Но вот вышли и женщины. Никез знал их всех — и не узнавал ни одну. Их лица были искажены одинаковым безумием, платья мокры и пропитаны кровью, словно они все разом встали после каких-то кошмарных коллективных родов. Среди них он увидел свою мать или, вернее, жуткое, уродливое подобие своей матери — грузную старуху с седыми космами, которая шла, качаясь из стороны в сторону, хрипя и как-то нелепо, судорожно взмахивая руками. Никеза охватило невыносимое отвращение; он пошатнулся, и ему пришлось, чтобы не упасть, привалиться к колодцу. Что же такое она произвела на свет в мыльне — эта обезумевшая, страшная, как в античной трагедии, мать?!
Она прошла мимо него, даже не заметив. Значит, видеть и шагать одновременно стало теперь непосильно для всех, не только для него? Она шла, и потому ничего не могла видеть. Он хотел позвать ее, но слова застряли у него в горле, и наружу вырвался лишь крик. Странный, слабый, младенчески-мяукаюший крик, который напугал его самого. Этот крик упал в глубину колодца, и черная пустота вернула наружу его неузнаваемое, мрачное, гулкое эхо.
Мать не услышала крик, зато эхо достигло ее слуха. Она остановилась, обернулась и наконец узнала в молодом парне, скрючившемся над колодцем, своего сына. Бросившись к нему, она стала трясти его за плечи, потом силой приподняла голову и закричала в лицо: «Никез! Никез!» — «Никез!.. Никез!..» — скорбно, приглушенно повторял за ней колодец.

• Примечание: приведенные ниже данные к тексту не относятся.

Definition call_decompress (comptype : compression_type) (src : list byte)
  : M (list byte) :=
  fun calls =>
    match decompress comptype src with
    | Some v => Returns (v, S calls)
    | None => Throws
    end.

(** The constructor (lines 80-92). *)
Definition construct (ch_buffer : list byte) (comptype : compression_type)
  : M compressed_host_buffer_source :=
  if compression_type_eqb comptype GZIP
     || compression_type_eqb comptype ZIP
     || compression_type_eqb comptype SNAPPY
  then
    ret {| _ch_buffer := ch_buffer;
           _comptype := comptype;
           _decompressed_ch_buffer_size :=
             estimate_uncompressed_size comptype ch_buffer;
           _decompressed_buffer := [] |}
  else
    decompressed <- call_decompress comptype ch_buffer ;;
    ret {| _ch_buffer := ch_buffer;
           _comptype := comptype;
           _decompressed_ch_buffer_size := vec_size decompressed;
           _decompressed_buffer := decompressed |}.

(** [host_read(offset, size, dst)] (lines 94-100): the count returned and
    the bytes copied to [dst]. *)
Definition host_read_into (offset size : Z)
    (this : compressed_host_buffer_source)
  : M (Z * list byte * compressed_host_buffer_source) :=
  decompressed_hbuf <- call_decompress (_comptype this) (_ch_buffer this) ;;
  let count := Z.min size (size_t_sub (vec_size decompressed_hbuf) offset) in
  copied <- memcpy decompressed_hbuf offset count ;;
  ret (count, copied, this).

Он открыл глаза и взглянул. На этот раз он признал ее. Да, это была она, его мать, с ее добрым взглядом и любящей улыбкой. Это было ее прежнее, ее истинное лицо. И он прижался к ней, спрятал голову на материнской груди. От ее мокрого платья исходил тошнотворный сладковатый запах крови, смешавшейся крови его отца и младшего брата. Но он оттолкнул его от себя, жадно впитывая только одно — давно забытое мягкое тепло материнской груди.
Итак, Верхняя Ферма избежала несчастья. И Золотая Ночь-Волчья Пасть открыл двери своего дома для тех, кто лишился крова и кому негде было приклонить голову. В пустовавших амбарах и стойлах, свободных от инструментов и скота, он обустроил места для ночлега женщинам и детям. Теперь он да Никез были единственными мужчинами в поселке. А от его пятерых старших сыновей, так же, как от Рут с малышами, по-прежнему не приходили вести. И Золотая Ночь-Волчья Пасть — патриарх в толпе помешавшихся от горя женщин — чувствовал себя куда более обездоленным, чем все эти вдовы и сироты. Сколько же можно ждать, сколько можно надеяться на возвращение близких! — сердце его не выдерживало такого неистового напряжения, а любовь оборачивалась гневным протестом.
Прошло еще два-три месяца, и возвращение началось — правда, едва начавшись, оно тут же и прекратилось. Первым вернувшимся был Батист. Он не отважился ни спрыгнуть с поезда, как Никез, ни сбежать из лагеря, куда его засадили немцы. Тадэ — тот удрал в первые же дни заключения, и никто не знал, что с ним сталось.
Ну, а Батист стойко выдержал долгие месяцы плена, исполняя подневольную работу с примерной покорностью. Зачем, а главное, куда было ему бежать? Для него во всем мире существовала только одна-единственная обитель — Полина.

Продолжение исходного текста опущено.